Book Article

Drama Queen

Her first novel is scoring raves by Oprah, but who is she? Suzan-Lori Parks and she's already won a Pulitzer. Here's why you know her And now her first novel is scoring raves.

Suzan-Lori Parks, Getting Mother's Body | HAIR APPARENT With a Pulitzer under her belt Parks isn't dreading what the future has in store for her
Image credit: Suzan-Lori Parks Photograph by Hans Neleman
HAIR APPARENT With a Pulitzer under her belt Parks isn't dreading what the future has in store for her

Suzan-Lori Parks works in a sunny room on the top floor of her house in Venice, Calif., half a block from the beach. It's a mess. She and her husband of two years, Paul Oscher, moved in only two months ago, and she's been busy, so this pacific April afternoon finds the place a work in progress.

The essentials have been unpacked: One of the antique typewriters she collects, with a prototype of the dust jacket of ''Getting Mother's Body'' -- her new novel, her first novel -- stuck in its roller. A couple postcards of James Baldwin, who pointed her toward playwriting 20 years ago. A copy of Zora Neale Hurston's ''Their Eyes Were Watching God,'' one of three novels Parks is adapting for Oprah Winfrey's production company, splayed open by her laptop. The binoculars she uses to make out the HOLLYWOOD sign in the distant hills. A taped-up teddy bear that her dog, Lambchop -- ''the loveliest pit bull in the world'' -- got rather too friendly with. Copies of Writer's Digest and Yoga Journal and Metropolitan Home. The classic guitar Oscher (a bluesman who played harmonica for Muddy Waters and actually hangs out around the house in dark glasses and a leather jacket) gave her after her ''Topdog/Underdog'' won the Pulitzer Prize for drama last year.

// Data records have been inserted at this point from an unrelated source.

(** The bodies of the loops of [scanDefinition]. *)
Definition scan_path (path : string) (f : findings) : scanning O findings :=
  exists_ ← PathExists path;
  match exists_ with
  | Err _ => mret (probe_error f)
  | Ok false => mret f
  | Ok true => mret (found_path path f)
  end.
Definition scan_marker (marker : string) (f : findings) : scanning O findings :=
  if marker == "" then mret f
  else
    exists_ ← PathExists marker;
    match exists_ with
    | Err _ => mret (probe_error f)
    | Ok false => mret f
    | Ok true => mret (found_marker marker f)
    end.
Definition scan_glob (pattern : string) (f : findings) : scanning O findings :=
  matches ← Glob pattern;
  match matches with
  | Err _ => mret (probe_error f)
  | Ok matches => mret (fold_left (fun f path => found_file path f) matches f)
  end.
Definition scan_service_glob (pattern : string) (state : findings * list string) : scanning O (findings * list string) :=
  matches ← Glob pattern;
  match matches with
  | Err _ => mret (probe_error state.1, state.2)
  | Ok matches => mret (state.1, fold_left (fun names path => appendUnique names (Base path)) matches state.2)
  end.
Definition scan_service (unit : string) (f : findings) : scanning O findings :=
  state ← Service unit;
  match state with
  | Err _ => mret (probe_error f)
  | Ok state =>
    if (SS_LoadState state == "") || (SS_LoadState state == "not-found") then mret f else mret (found_service state f)
  end.
Definition scan_version_file (file : string) (f : findings) : scanning O findings :=
  exists_ ← PathExists file;
  match exists_ with
  | Err _ => mret (probe_error f)
  | Ok false => mret f
  | Ok true =>
    data ← ReadFile file 4096;
    match data with
    | Err _ => mret (probe_error f)
    | Ok data =>
      let value := cleanVersion data in
      if value == "" then mret f else mret (found_version "version-file" file value f)
    end
  end.
Definition scan_version (p : versionProbe) (f : findings) : scanning O findings :=
  output ← Command (Probe_Command p) (Probe_Args p);
  match output with
  | Err _ => mret f
  | Ok output =>
    let value := cleanVersion output in
    if value == "" then mret f else mret (found_version "version" (Probe_Command p) value f)
  end.

Definition scan_probes (d : definition) : scanning O findings :=
  f ← each scan_path (D_Paths d) nothing;
  f ← scan_marker (D_ManagedMarker d) f;
  f ← each scan_glob (D_Globs d) f;
  '(f, serviceNames) ← each scan_service_glob (D_ServiceGlobs d) (f, D_Services d);
  f ← each scan_service serviceNames f;
  f ← each scan_version_file (D_VersionFiles d) f;
  each scan_version (D_Versions d) f.

Definition scanDefinition (d : definition) (observed : time) : scanning O (result Component) :=
  err ← ctx_Err;
  match err with
  | Some err => mret (Err err)
  | None => f ← scan_probes d; mret (Ok (conclude d observed f))
  end.

(** The loop of [Snapshot]. *)
Fixpoint scan_all (definitions : list definition) (observed : time) (components : list Component) :
    scanning O (result (list Component)) :=
  match definitions with
  | [] => mret (Ok components)
  | d :: definitions =>
    component ← scanDefinition d observed;
    match component with
    | Err err => mret (Err err)
    | Ok component => scan_all definitions observed (components ++ [component])
    end
  end.

(** [Service.Snapshot] and [Service.Component], for the definitions of [NewScanner]. *)
Definition take_Snapshot (definitions : list definition) : scanning O (result Snapshot) :=
  err ← ctx_Err;
  match err with
  | Some err => mret (Err err)
  | None =>
    observed ← now;
    components ← scan_all definitions observed [];
    match components with
    | Err err => mret (Err err)
    | Ok components =>
      mret (Ok {| Sn_Schema := SchemaVersion; Sn_ObservedAt := observed; Sn_Components := sort_by Cp_ID components |})
    end
  end.

(** The component, if the identifier is known; an error comes with [found = true]. *)
Fixpoint find_Component (definitions : list definition) (id : string) : scanning O (option (result Component)) :=
  match definitions with
  | [] => mret None
  | d :: definitions =>
    if D_ID d != id then find_Component definitions id
    else observed ← now; component ← scanDefinition d observed; mret (Some component)
  end.

(** [NewScanner]: a scan of the compiled definitions; its trace is not kept. *)
#[export] Instance NewScanner : Scanner O := {
  scan_Snapshot o :=
    let '(snapshot, s) := take_Snapshot defaultDefinitions (Sight o []) in (snapshot, sight_observer s);
  scan_Component id o :=
    let '(component, s) := find_Component defaultDefinitions id (Sight o []) in
    (match component with
     | None => Ok None
     | Some (Ok component) => Ok (Some component)
     | Some (Err err) => Err err
     end, sight_observer s)
}.
End scanning.

(** ** Reasoning about scans *)

Section traces.
Context {O : Type} `{!Observer O}.
Implicit Types s : sight O.

(** A scan only appends to the trace; [Q] relates what it appends to its result. *)
Definition yields {A} (m : scanning O A) (Q : list probe -> A -> Prop) : Prop :=
  forall s, exists own, sight_trace (m s).2 = sight_trace s ++ own /\ Q own (m s).1.

Lemma yields_ret {A} (a : A) (Q : list probe -> A -> Prop) : Q [] a -> yields (mret a) Q.
Proof. intros H s. exists []. by rewrite app_nil_r. Qed.

Lemma yields_bind {A B} (m : scanning O A) (k : A -> scanning O B) P (Q : list probe -> B -> Prop) :
  yields m P -> (forall own a, P own a -> yields (k a) (fun more b => Q (own ++ more) b)) -> yields (m ≫= k) Q.
Proof.
  intros Hm Hk s. unfold mbind, scanning_bind. destruct (Hm s) as (own & Ht & Ha). destruct (m s) as [a s1]; simpl in *.
  destruct (Hk own a Ha s1) as (more & Ht' & Hb). exists (own ++ more). by rewrite Ht', Ht, <- app_assoc.
Qed.

Lemma yields_look {A} (f : O -> A * O) entry (Q : list probe -> A -> Prop) :
  (forall a, Q (entry a) a) -> yields (look f entry) Q.
Proof. intros H s. unfold look. destruct (f (sight_observer s)) as [a o]. by exists (entry a). Qed.

Lemma yields_weaken {A} (m : scanning O A) (P Q : list probe -> A -> Prop) :
  yields m P -> (forall own a, P own a -> Q own a) -> yields m Q.
Proof. intros Hm HQ s. destruct (Hm s) as (own & ? & ?). exists own. auto. Qed.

The prize itself is on a shelf, still in its Tiffany box. ''Oh, I take it out and look at it,'' Parks says. ''And then I put it back in.''

''SO, UH, YES, NO, YES, NO, YES, NO, YES, YES, YES, NO, NO, NO.... Oh...maybe?'' A few weeks before her 40th birthday, Parks is sitting in a restaurant around the corner from her house, filling in a silence with answers to nonexistent questions and accompanying them by drumming with her knife and fork. She's wearing a black knit cap on her dreadlocked head and a T-shirt advertising an Amsterdam coffee shop called Rokerij, a souvenir from her honeymoon. ''I really love the Van Gogh Museum,'' she says. ''I like being near the paintings 'cause they vibrate. I feel like they send me energy.''

Is that where it comes from? Suffice it to say that in a drama-school production of ''A Midsummer Night's Dream,'' Parks played Puck. She talks with her hands and eats salad with her fingers, and sound effects account for a considerable bit of her vocabulary, as in ''I had really good grades in high school, but I kinda was sorta woo-hooo-hoo. Like that.'' As an undergraduate at Mount Holyoke, she studied creative writing with Baldwin. ''I was writing short stories,'' she says. ''But I was very like that'' -- a flourish of the hands -- ''when I read, like 'so''' -- left arm sweeping -- ''and 'then''' -- right swooping -- ''and 'she said''' -- an explosive embrace of the air. ''I get excited. I was, like, moving, so he thought I should write plays.''

So she did, and she won scads of grants and fellowships and awards for such free-verse avant-garde dramas as 1989's ''Imperceptible Mutabilities in the Third Kingdom'' and 1996's ''Venus.'' The plays derive from her ''equation for black people on stage'': ''BLACK PEOPLE + x = NEW DRAMATIC CONFLICT (NEW TERRITORY),'' where, she explains in one essay, ''x is the realm of situations showing African-Americans in states other than the Oppressed by/Obsessed with 'Whitey' state...and where audiences are encouraged to see and understand and discuss these dramas in terms other than that same old s---.'' With ''Topdog,'' she went to Broadway. With her novel, she's now waist-deep in the mainstream.